◆ About this task
Return exactly the lines of the records below, starting at the line that contains "- split; auto." and ending at the line that contains "as (_ & _ & _ & _ & Hfalse).", with both of those lines kept.

==== Material for this task

(** * czds-request: the request-orchestration workflow

    A shallow embedding of [cmd/czds-request/request.go].  The program is a
    single [main] that parses flags, resolves a password, authenticates a
    CZDS client and then runs up to five workflows (terms, status, request,
    extend, cancel) against that client.

    The remote client ([github.com/lanrat/czds]) and the password sources
    ([czds.Getpass]) are external collaborators: they are a record of
    operations over an abstract world [W].  Everything the program does that
    can be observed from outside (calls with their results, lines printed on
    standard output, lines logged) is recorded, in program order, in a list
    of events. *)

From Stdlib Require Import String Ascii List Bool Arith Lia Sorted.
Import ListNotations.
Open Scope string_scope.
Open Scope list_scope.
Open Scope nat_scope.

Set Implicit Arguments.

(** ** Go library functions used by the program *)

Module strings.

(** [strings.Split(s, sep)] for a one-byte separator: the substrings of
    [s] between the occurrences of [sep], in order.  A string without
    separator, the empty string included, gives one element. *)
Fixpoint Split (s : string) (sep : ascii) : list string :=
  match s with
  | EmptyString => [EmptyString]
  | String c r =>
      if Ascii.eqb c sep then EmptyString :: Split r sep
      else match Split r sep with
           | h :: t => String c h :: t
           | [] => [String c EmptyString]
           end
  end.

(** [strings.Join(elems, sep)], the converse of [Split]. *)
Fixpoint Join (elems : list string) (sep : ascii) : string :=
  match elems with
  | [] => EmptyString
  | [x] => x
  | x :: rest => x ++ String sep (Join rest sep)
  end.

(** [strings.Count(s, sep)] for a one-byte separator. *)
Fixpoint Count (s : string) (sep : ascii) : nat :=
  match s with
  | EmptyString => 0
  | String c r => (if Ascii.eqb c sep then 1 else 0) + Count r sep
  end.

(** [strings.Contains(s, sep)] for a one-byte separator. *)
Fixpoint Contains (s : string) (sep : ascii) : bool :=
  match s with
  | EmptyString => false
  | String c r => Ascii.eqb c sep || Contains r sep
  end.

End strings.

Definition comma : ascii := ","%char.

(** Go's [len] on a string: its number of bytes. *)
Definition len (s : string) : nat := String.length s.

(** [fmt]'s [%v] of a [[]string]: the elements between brackets, separated
    by one space. *)
Definition fmt_v (l : list string) : string :=
  "[" ++ String.concat " " l ++ "]".

(** ** Data of the czds package that the program touches *)

(** A Go [error] value that is not nil, by its message. *)
Definition error := string.
Lemma left_open_bound (mdl : list array -> list vector)
    (pre : list array -> list array) (urls : list string) :
  forall t : nat,
    left_open mdl pre t urls <= 1 /\
    (first_raise (outcomes mdl pre t urls) = None ->
     left_open mdl pre t urls = 0).
Proof.
  induction urls as [| url rest IH]; intros t; simpl; [split; auto |].
  destruct (IH (S t)) as [IHle IHnone].
  unfold vectorize_outcome, leaves_open.
  destruct (download_outcome (requests_get t url)) as [[img_arr |] | e];
    simpl.
  - destruct (py_getitem _ 0); simpl; split; auto; discriminate.
  - split; auto.
  - split; [lia | discriminate].
Qed.

(** X9. A rebuild makes one request and takes one pause for every url
    it tries, and displays nothing; it tries every url of the list
    unless a [vectorize] raises, and then stops at that url. *)
Theorem rebuild_makes_one_request_per_url (urls : list string)
    (titles : option (list string)) (debug : bool) (st : state) :
  let outs :=
    outcomes (model (self st)) (preprocess (self st))
      (requests (io st)) urls in
  let w := io (snd (vectorize_links urls titles debug st)) in
  requests w = requests (io st) + attempted outs /\
  naps w = naps (io st) + attempted outs /\
  displayed w = displayed (io st) /\
  attempted outs <= List.length urls /\
  (first_raise outs = None -> attempted outs = List.length urls).
Proof.
  intros outs w.
  destruct (vectorize_links_world urls titles debug st)
    as (Hr & Hn & Hd & _ & _).
  destruct (attempted_all outs) as [Hle Heq].
  unfold outs in Hle, Heq. rewrite outcomes_length in Hle, Heq.
  repeat split; assumption.
Qed.

(** X10. With [debug] a rebuild prints one line "error: url" for every
    url that gave no result, in input order, and nothing else; without
    [debug] it prints nothing.  When nothing raises, every url is either
    kept or reported. *)
Theorem rebuild_reports_the_dropped_urls (urls : list string)
    (titles : option (list string)) (st : state) :
  let outs :=
    outcomes (model (self st)) (preprocess (self st))
      (requests (io st)) urls in
  stdout (io (snd (vectorize_links urls titles true st)))
  = stdout (io st) ++ map error_line (dropped urls outs) /\
  stdout (io (snd (vectorize_links urls titles false st)))
  = stdout (io st) /\
  (first_raise outs = None ->
   List.length (successes urls outs) + List.length (dropped urls outs)
   = List.length urls).
Proof.
  intros outs.
  destruct (vectorize_links_world urls titles true st)
    as (_ & _ & _ & _ & Htrue).
  destruct (vectorize_links_world urls titles false st)
    as (_ & _ & _ & _ & Hfalse).
  simpl in Htrue, Hfalse. rewrite app_nil_r in Hfalse.
  repeat split; try assumption.
  apply kept_or_dropped. apply outcomes_length.
Qed.

(** X11. A rebuild that returns leaves no buffer open, the dropped
    urls' buffers having gone with the frames of their calls.  A rebuild
    that raises leaves at most one buffer open, the one of the call that
    raised. *)
Theorem rebuild_leaves_at_most_one_buffer_open
    (urls : list string) (titles : option (list string)) (debug : bool)
    (st : state) :
  let outs :=
    outcomes (model (self st)) (preprocess (self st))
      (requests (io st)) urls in
  let after := io (snd (vectorize_links urls titles debug st)) in
  (first_raise outs = None -> open_buffers after = open_buffers (io st)) /\
  open_buffers (io st) <= open_buffers after <= S (open_buffers (io st)).
Proof.
  intros outs after. subst after.
  destruct (vectorize_links_world urls titles debug st)
    as (_ & _ & _ & Hb & _).
  destruct (left_open_bound (model (self st)) (preprocess (self st)) urls
              (requests (io st))) as [Hle Hnone].
  rewrite Hb. split; [| lia].
  intros Hraise. rewrite Hnone by assumption. lia.
Qed.
End RebuildAccounting.

(** ** What a rebuild keeps of the past, and of its input *)

Section RebuildState.
Context `{Externals}.

Lemma world_eq (w1 w2 : world) :
  requests w1 = requests w2 ->
  open_buffers w1 = open_buffers w2 ->
  stdout w1 = stdout w2 ->
  displayed w1 = displayed w2 ->
  naps w1 = naps w2 ->
  w1 = w2.
Proof. destruct w1, w2; simpl; intros; subst; reflexivity. Qed.

(** X12. A rebuild starts from nothing: two objects with the same model
    and preprocessing, in the same world, end in the same state and
    return the same value, whatever links, vectors and titles each of
    them held before. *)
Theorem rebuild_forgets_the_previous_collection (urls : list string)
    (titles : option (list string)) (debug : bool) (st1 st2 : state) :
  model (self st1) = model (self st2) ->
  preprocess (self st1) = preprocess (self st2) ->
  io st1 = io st2 ->
  vectorize_links urls titles debug st1
  = vectorize_links urls titles debug st2.
Proof.
  intros Hmodel Hpre Hio.
  pose proof (vectorize_links_world urls titles debug st1) as Hw1.
  pose proof (vectorize_links_world urls titles debug st2) as Hw2.
  destruct (vectorize_links_run urls titles debug st1) as (w1 & Hrun1).
  destruct (vectorize_links_run urls titles debug st2) as (w2 & Hrun2).
  rewrite Hrun1 in Hw1 |- *. rewrite Hrun2 in Hw2 |- *.
  cbv zeta in Hw1, Hw2. simpl in Hw1, Hw2.
  rewrite Hmodel, Hpre, Hio in *.
  destruct Hw1 as (Hr1 & Hn1 & Hd1 & Hb1 & Hs1).
  destruct Hw2 as (Hr2 & Hn2 & Hd2 & Hb2 & Hs2).
  assert (w1 = w2) by (apply world_eq; congruence).
  subst w2. reflexivity.
Qed.

(** X13. What [vectorize_links] returns is what it stores: the two
    lists of its result are the stored locations and vectors.  When it
    raises instead, the stored locations and vectors are empty, the old
    ones being gone; the titles are replaced in both cases, and the model
    and the preprocessing are never touched. *)
Theorem rebuild_returns_what_it_stores (urls : list string)
    (titles : option (list string)) (debug : bool) (st : state) :
  let after := vectorize_links urls titles debug st in
  match fst after with
  | Return (goods, vects) =>
      img_links (self (snd after)) = goods /\
      img_vectors (self (snd after)) = vects
  | Raise _ =>
      img_links (self (snd after)) = [] /\
      img_vectors (self (snd after)) = []
  end /\
  img_titles (self (snd after))
  = match titles with
    | Some l => l
    | None => []
    end /\
  model (self (snd after)) = model (self st) /\
  preprocess (self (snd after)) = preprocess (self st).
Proof.
  intros after. subst after.
  destruct (vectorize_links_run urls titles debug st) as (w & ->).
  simpl. destruct (first_raise _); repeat split.
Qed.

Lemma all_succeed (urls : list string) :
  forall outs : list (result (option vector)),
    List.length outs = List.length urls ->
    Forall (fun o => exists v, o = Return (Some v)) outs ->
    first_raise outs = None /\
    map fst (successes urls outs) = urls /\
    List.length (successes urls outs) = List.length urls.
Proof.
  induction urls as [| url rest IH]; intros [| o outs] Hlen Hall;
    simpl in *; try discriminate; [repeat split |].
  inversion Hall as [| o' outs' [v ->] Hrest]; subst.
  destruct (IH outs) as (Hnone & Hfst & Hlength); [lia | assumption |].
  simpl. rewrite Hfst, Hlength. repeat split. assumption.
Qed.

========

◆ Answer box
  - split; auto.
  - split; [lia | discriminate].
Qed.

(** X9. A rebuild makes one request and takes one pause for every url
    it tries, and displays nothing; it tries every url of the list
    unless a [vectorize] raises, and then stops at that url. *)
Theorem rebuild_makes_one_request_per_url (urls : list string)
    (titles : option (list string)) (debug : bool) (st : state) :
  let outs :=
    outcomes (model (self st)) (preprocess (self st))
      (requests (io st)) urls in
  let w := io (snd (vectorize_links urls titles debug st)) in
  requests w = requests (io st) + attempted outs /\
  naps w = naps (io st) + attempted outs /\
  displayed w = displayed (io st) /\
  attempted outs <= List.length urls /\
  (first_raise outs = None -> attempted outs = List.length urls).
Proof.
  intros outs w.
  destruct (vectorize_links_world urls titles debug st)
    as (Hr & Hn & Hd & _ & _).
  destruct (attempted_all outs) as [Hle Heq].
  unfold outs in Hle, Heq. rewrite outcomes_length in Hle, Heq.
  repeat split; assumption.
Qed.

(** X10. With [debug] a rebuild prints one line "error: url" for every
    url that gave no result, in input order, and nothing else; without
    [debug] it prints nothing.  When nothing raises, every url is either
    kept or reported. *)
Theorem rebuild_reports_the_dropped_urls (urls : list string)
    (titles : option (list string)) (st : state) :
  let outs :=
    outcomes (model (self st)) (preprocess (self st))
      (requests (io st)) urls in
  stdout (io (snd (vectorize_links urls titles true st)))
  = stdout (io st) ++ map error_line (dropped urls outs) /\
  stdout (io (snd (vectorize_links urls titles false st)))
  = stdout (io st) /\
  (first_raise outs = None ->
   List.length (successes urls outs) + List.length (dropped urls outs)
   = List.length urls).
Proof.
  intros outs.
  destruct (vectorize_links_world urls titles true st)
    as (_ & _ & _ & _ & Htrue).
  destruct (vectorize_links_world urls titles false st)
    as (_ & _ & _ & _ & Hfalse).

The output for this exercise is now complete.